▸ **What to do**
In the entries below, find the line with "wfollows Is write" and the line with "intros Fw Fr Hs Hr Hd Hall. split.". Print those two and everything between them exactly, and nothing else.

▸ **Material provided**
━━━━━━━━━━━━━━━━━━━━

Lemma wrun_client12 creq skip SP l :
  sp_req SP = negb (creq =? 0) -> sp_got SP && negb (sp_noverify SP) = (creq =? 1) && negb skip ->
  wrun (det (wnext_client12 false creq skip)) (client_mt false) TLS_ST_CR_SRVR_DONE l ->
  l = client_flight12 SP.
Proof.
  intros Hr Hg R. unfold client_flight12, wnext_client12 in *. rewrite Hr, Hg.
  destruct (creq =? 0) eqn:E0, (creq =? 1) eqn:E1, skip; zbool; try lia; wsteps; done.
Qed.

End Client12.

(** ** Agreement *)

(** The sender has a flight, and the receiver accepts every flight the sender
    can produce and ends up in [h]. *)
Definition delivered {W W'} `{Callees W} `{Callees W'}
  (write : ST (SSL W) WRITE_TRAN) (construct : ST (SSL W) (option confunc_f * Z))
  (Is : SSL W -> Prop) (seen : list Z -> list Z)
  (read : Z -> ST (SSL W') unit) (Ir : SSL W' -> Prop)
  (snd : SSL W) (rcv : SSL W') (h : OSSL_HANDSHAKE_STATE) : Prop :=
  (exists l, flight write construct (keeps Is) snd l) /\
  (forall l, flight write construct (keeps Is) snd l ->
     exists rcv', accepts read (keeps Ir) rcv (seen l) rcv' /\ hand rcv' = h).

Lemma delivered_intro {W W'} `{Callees W} `{Callees W'} write construct (Is : SSL W -> Prop) R mt
  seen read (Ir : SSL W' -> Prop) next (rank : OSSL_HANDSHAKE_STATE -> nat) snd rcv h :
  wfollows Is write construct R mt -> follows Ir read next -> Is snd -> Ir rcv ->
  (forall h h', R h (Some h') -> h' <> TLS_ST_OK -> (rank h' < rank h)%nat) ->
  (forall l, wrun R mt (hand snd) l -> path next (hand rcv) (seen l) = Some h) ->
  delivered write construct Is seen read Ir snd rcv h.
Proof.
  intros Fw Fr Hs Hr Hd Hall. split.
  - by eapply flight_exists.
  - intros l Fl. apply (accepts_path Ir read next rcv (seen l) h Fr Hr), Hall. by eapply flight_wrun.
Qed.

━━━━━━━━━━━━━━━━━━━━

▸ **Solution for this exercise**
  wfollows Is write construct R mt -> follows Ir read next -> Is snd -> Ir rcv ->
  (forall h h', R h (Some h') -> h' <> TLS_ST_OK -> (rank h' < rank h)%nat) ->
  (forall l, wrun R mt (hand snd) l -> path next (hand rcv) (seen l) = Some h) ->
  delivered write construct Is seen read Ir snd rcv h.
Proof.
  intros Fw Fr Hs Hr Hd Hall. split.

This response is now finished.